I looked down at Catalina Hernandez. I could see her eyes moving under her lids, back and forth frantically. The rest of her body was utterly still, aside from her chest rising and falling as she breathed. She seemed to be breathing a bit fast. Forrester came over and lifted one of her eyelids. He shone a penlight into her eye.

“You can see the pupil doesn’t respond to light,” he said. “But her eyes are still moving rapidly.”

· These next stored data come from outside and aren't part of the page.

(** * NagaraTrack-Lite: route geometry derivation and the CSV-backed store

    A shallow embedding of the core of [backend/main.py]: the tolerant list
    parser, the stop/route mapping resolver, the nearest-neighbour ordering,
    the geometry deriver, the stop import pipeline, header computation on
    rewrites, and the lock discipline of [_write_csv].

    Python values are an inductive type; dictionaries whose order matters
    (CSV rows, the [keep] table of an import) are association lists,
    dictionaries of sets are [gmap string (gset string)].  Operations of the
    Python standard library that the code calls but does not define
    ([json.loads], [ast.literal_eval], [str] on non-strings, [float],
    number formatting, float arithmetic, the iteration order of a [set])
    are the fields of the class [PyRuntime]; a function that raises returns
    [None].  The reference instance [Ref.runtime] over [Q] is used for the
    concrete examples. *)

From Stdlib Require Import ZArith QArith Ascii String List Permutation Sorted Lia.
From stdpp Require Import base option list sorting gmap strings pretty.

Set Warnings "-register-all".
Local Open Scope Z_scope.
Local Open Scope stdpp_scope.

(** ** Python strings: the methods used by the code *)

(** [str.isspace] on the code points below 256. *)
Definition py_isspace (a : ascii) : bool :=
  let n := nat_of_ascii a in
  ((9 <=? n)%nat && (n <=? 13)%nat) || ((28 <=? n)%nat && (n <=? 32)%nat)
  || (n =? 133)%nat || (n =? 160)%nat.

Fixpoint char_in (a : ascii) (cs : string) : bool :=
  match cs with
  | EmptyString => false
  | String c cs' => if Ascii.eqb a c then true else char_in a cs'
  end.

Fixpoint lstrip_by (f : ascii -> bool) (s : string) : string :=
  match s with
  | EmptyString => EmptyString
  | String a s' => if f a then lstrip_by f s' else s
  end.

Fixpoint rstrip_by (f : ascii -> bool) (s : string) : string :=
  match s with
  | EmptyString => EmptyString
  | String a s' =>
      match rstrip_by f s' with
      | EmptyString => if f a then EmptyString else String a EmptyString
      | r => String a r
      end
  end.

Definition strip_by (f : ascii -> bool) (s : string) : string :=
  rstrip_by f (lstrip_by f s).

(** [s.strip()] *)
Definition strip (s : string) : string := strip_by py_isspace s.

(** [s.strip(chars)] *)
Definition strip_chars (cs : string) (s : string) : string :=
  strip_by (fun a => char_in a cs) s.

Definition nonempty (s : string) : bool :=
  match s with EmptyString => false | _ => true end.

(** [s.split(sep)] for a one-character separator. *)
Fixpoint split_on (c : ascii) (s : string) : list string :=
  match s with
  | EmptyString => [EmptyString]
  | String a s' =>
      if Ascii.eqb a c then EmptyString :: split_on c s'
      else match split_on c s' with
           | h :: t => String a h :: t
           | [] => [String a EmptyString]
           end
  end.

(** [s.startswith(("[", "("))] *)
Definition starts_bracket (s : string) : bool :=
  match s with
  | String a _ => Ascii.eqb a "["%char || Ascii.eqb a "("%char
  | EmptyString => false
  end.

(** [s.replace(c, " ")] for the six characters replaced in
    [_collect_route_stop_ids]. *)
Fixpoint replace_chars (cs : string) (by_ : ascii) (s : string) : string :=
  match s with
  | EmptyString => EmptyString
  | String a s' =>
      String (if char_in a cs then by_ else a) (replace_chars cs by_ s')
  end.

(** The character class [[A-Za-z0-9_]]. *)
Definition is_word_char (a : ascii) : bool :=
  let n := nat_of_ascii a in
  ((48 <=? n)%nat && (n <=? 57)%nat) || ((65 <=? n)%nat && (n <=? 90)%nat)
  || ((97 <=? n)%nat && (n <=? 122)%nat) || (n =? 95)%nat.

(** [re.split(r"[^A-Za-z0-9_]+", s)]: the pieces between maximal runs of
    separator characters; a leading or trailing run leaves an empty piece. *)
Fixpoint re_split_runs (sep : ascii -> bool) (in_run : bool) (s : string)
  : list string :=
  match s with
  | EmptyString => [EmptyString]
  | String a s' =>
      if sep a then
        if in_run then re_split_runs sep true s'
        else EmptyString :: re_split_runs sep true s'
      else match re_split_runs sep false s' with
           | h :: t => String a h :: t
           | [] => [String a EmptyString]
           end
  end.

Definition re_split_nonword (s : string) : list string :=
  re_split_runs (fun a => negb (is_word_char a)) false s.

Definition str_in (x : string) (l : list string) : bool :=
  existsb (String.eqb x) l.

(** ** Python values *)

Section Values.
Context {F : Type}.

Inductive pyval : Type :=
| PyNone
| PyBool (b : bool)
| PyInt (z : Z)
| PyFloat (f : F)
| PyStr (s : string)
| PyList (l : list pyval)
| PyTuple (l : list pyval)
| PyDict (kvs : list (string * pyval)).

(** A CSV row as read by [csv.DictReader], or a JSON object. *)
Definition row : Type := list (string * pyval).

(** [d.get(k)] *)
Fixpoint dict_get (d : row) (k : string) : pyval :=
  match d with
  | [] => PyNone
  | (k', v) :: d' => if String.eqb k k' then v else dict_get d' k
  end.

(** [d.get(k, dflt)] *)
Fixpoint dict_get_default (d : row) (k : string) (dflt : pyval) : pyval :=
  match d with
  | [] => dflt
  | (k', v) :: d' => if String.eqb k k' then v else dict_get_default d' k dflt
  end.

(** [d.keys()] *)
Definition dict_keys (d : row) : list string := map fst d.

(** [isinstance(v, (list, tuple))] with the elements. *)
Definition as_sequence (v : pyval) : option (list pyval) :=
  match v with
  | PyList l | PyTuple l => Some l
  | _ => None
  end.
End Values.

Arguments pyval : clear implicits.
Arguments row : clear implicits.

(** ** The Python runtime the code runs on *)

Class PyRuntime (F : Type) := {
  (** float comparison: [==], [<], [<=] *)
  f_eqb : F -> F -> bool;
  f_ltb : F -> F -> bool;
  f_leb : F -> F -> bool;
  (** float arithmetic: [+], [-], [x ** 2] *)
  f_add : F -> F -> F;
  f_sub : F -> F -> F;
  f_pow2 : F -> F;
  (** [float(n)] for an integer, also the float constants of the code *)
  f_of_Z : Z -> F;
  (** [bool(x)] for a float *)
  f_truthy : F -> bool;
  (** [float(s)] for a string; [None] is a raised [ValueError] *)
  float_of_str : string -> option F;
  (** the format [f"{x:.6f}"] *)
  fmt6 : F -> string;
  (** [json.loads(s)]; [None] is a raised exception *)
  json_loads : string -> option (pyval F);
  (** [ast.literal_eval(s)]; [None] is a raised exception *)
  literal_eval : string -> option (pyval F);
  (** [json.dumps(l)] for a list of strings *)
  json_dumps_strs : list string -> string;
  (** [str(v)] for a value that is not a string *)
  str_other : pyval F -> string;
  (** [list(s)] for the set built by adding the given elements in order *)
  set_order : list string -> list string
}.
(** X27. [delete] and [edit] without a match.  When the first token is
    [delete] or [edit] in any case and nothing follows it, the router answers
    with the usage of that subcommand; when a second token follows and the
    store lists nothing for it, the router answers that no definitions were
    found for the uppercased token.  Both answers go to the requester
    alone. *)
Theorem select_without_match (c : command) (d : db) :
  (is_subcommand "delete" (first_token (command_text c)) = true ->
   (List.length (split_ws 2 (command_text c)) = 1%nat ->
    handle_acronym c d =
      [Ack; Respond "Usage: `/wtf delete [acronym]`" Ephemeral false]) /\
   (forall w term0 rest,
      split_ws 2 (command_text c) = w :: term0 :: rest ->
      get_acronym_ids_and_expansions term0 d = [] ->
      handle_acronym c d =
        [Ack; StoreCall (GetIdsAndExpansions term0);
         Respond ("No definitions found for *" ++ upper term0 ++ "*.")
                 Ephemeral false])) /\
  (is_subcommand "edit" (first_token (command_text c)) = true ->
   (List.length (split_ws 2 (command_text c)) = 1%nat ->
    handle_acronym c d =
      [Ack; Respond "Usage: `/wtf edit [acronym]`" Ephemeral false]) /\
   (forall w term0 rest,
      split_ws 2 (command_text c) = w :: term0 :: rest ->
      get_acronym_ids_and_expansions term0 d = [] ->
      handle_acronym c d =
        [Ack; StoreCall (GetIdsAndExpansions term0);
         Respond ("No definitions found for *" ++ upper term0 ++ "*.")
                 Ephemeral false])).
Proof.
  assert (Hlow : forall name,
    is_subcommand name (first_token (command_text c)) = true ->
    exists r, lower (command_text c) = name ++ r).
  { intros name H. unfold is_subcommand in H. apply String.eqb_eq in H.
    destruct (first_token_prefix (or_empty (cmd_text c))) as [r E].
    fold (command_text c) in E. exists (lower r).
    rewrite E at 1. now rewrite lower_app, H. }
  assert (Hne : forall name r,
    lower (command_text c) = name ++ r -> name <> EmptyString ->
    is_empty (command_text c) = false).
  { intros name r E Hn. destruct (command_text c); [|reflexivity].
    simpl in E. destruct name; [congruence|discriminate E]. }
  split.
  - intros H. destruct (Hlow "delete" H) as [r E].
    pose proof (Hne "delete" r E ltac:(discriminate)) as Hn.
    unfold handle_acronym. fold (command_text c). rewrite Hn, E.
    change (startswith ("delete" ++ r) "add") with false.
    change (startswith ("delete" ++ r) "delete") with (String.prefix "" r).
    replace (String.prefix "" r) with true by (now destruct r).
    unfold select_flow. split.
    + intros Hlen.
      destruct (split_ws 2 (command_text c)) as [|w0 [|t0 r0]];
        simpl in Hlen; try lia; reflexivity.
    + intros w term0 rest Hs Hl. now rewrite Hs, Hl.
  - intros H. destruct (Hlow "edit" H) as [r E].
    pose proof (Hne "edit" r E ltac:(discriminate)) as Hn.
    unfold handle_acronym. fold (command_text c). rewrite Hn, E.
    change (startswith ("edit" ++ r) "add") with false.
    change (startswith ("edit" ++ r) "delete") with false.
    change (startswith ("edit" ++ r) "edit") with (String.prefix "" r).
    replace (String.prefix "" r) with true by (now destruct r).
    unfold select_flow. split.
    + intros Hlen.
      destruct (split_ws 2 (command_text c)) as [|w0 [|t0 r0]];
        simpl in Hlen; try lia; reflexivity.
    + intros w term0 rest Hs Hl. now rewrite Hs, Hl.
Qed.
Lemma filter_length_complement (P : WebSocket → Prop) `{∀ c, Decision (P c)} l :
  length (filter (λ c, ¬ P c) l) + length (filter P l) = length l.
Proof.
  induction l as [|x l IH]; [done|].
  rewrite !filter_cons. destruct (decide (P x)).
  - rewrite decide_False by tauto. simpl. lia.
  - rewrite decide_True by done. simpl. lia.
Qed.

Lemma filter_complement_nil (P : WebSocket → Prop) `{∀ c, Decision (P c)} l :
  filter P (filter (λ c, ¬ P c) l) = [].
Proof.
  induction l as [|x l IH]; [done|].
  rewrite filter_cons. destruct (decide (¬ P x)) as [Hx|Hx]; [|done].
  by rewrite filter_cons, decide_False.
Qed.

Lemma attempt_survivors t t' message l :
  (∀ c, severed t' c = severed t c) →
  map (attempt t' message) (filter (λ c, ¬ is_Some (severed t c)) l) =
  map (λ c, Delivered c message) (filter (λ c, ¬ is_Some (severed t c)) l).
Proof.
  intros Hsame. induction l as [|x l IH]; [done|].
  rewrite filter_cons. destruct (decide (¬ is_Some (severed t x))) as [Hx|Hx]; [|done].
  simpl. rewrite IH. f_equal. unfold attempt. rewrite Hsame.
  destruct (severed t x); [|done]. exfalso. by apply Hx.
Qed.

(** X4: a broadcast leaves only connections on which [send_text]
    succeeded, so a second broadcast over the same transport reaches every
    listed connection and unregisters none. *)
Theorem broadcast_twice t self message message' :
  ∃ t1 self1,
    broadcast message (t, self) = (Return tt, (t1, self1)) ∧
    broadcast message' (t1, self1) =
      (Return tt,
       (log_events t1 (map (λ c, Delivered c message') (active_connections self1)), self1)).
Proof.
  eexists _, _. split; [apply broadcast_spec|].
  rewrite broadcast_spec.
  pose proof (broadcast_survivors t self message) as Hact.
  rewrite broadcast_spec in Hact. cbn [snd] in Hact. rewrite Hact.
  cbn [severed log_events].
  rewrite filter_complement_nil. simpl. do 3 f_equal.
  by apply attempt_survivors.
Qed.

Her eyes were light brown. I looked into the open one and my skin crawled some more. Her pupil was huge, leaving only a rim of brown around the edge. She didn’t look peaceful. It’s hard to say why. She wasn’t frowning or furrowed or anything, but when people sleep, as I’ve mentioned, they tend to look calm. She didn’t look calm and as I moved my hand up to the railing of her bed, I got a jolt through my fingertips that made me feel wrong. I resisted the urge to twist and writhe, trying to shake the bad feeling off me.

“Harry?” Murphy asked. “Are you alright?”

I shuddered and stepped back from the bed, feeling sick. There was magic afoot there and it wasn’t good magic. Catalina’s monitors blipped and went dead. The lights followed and I pushed my way out of that room as fast as I could.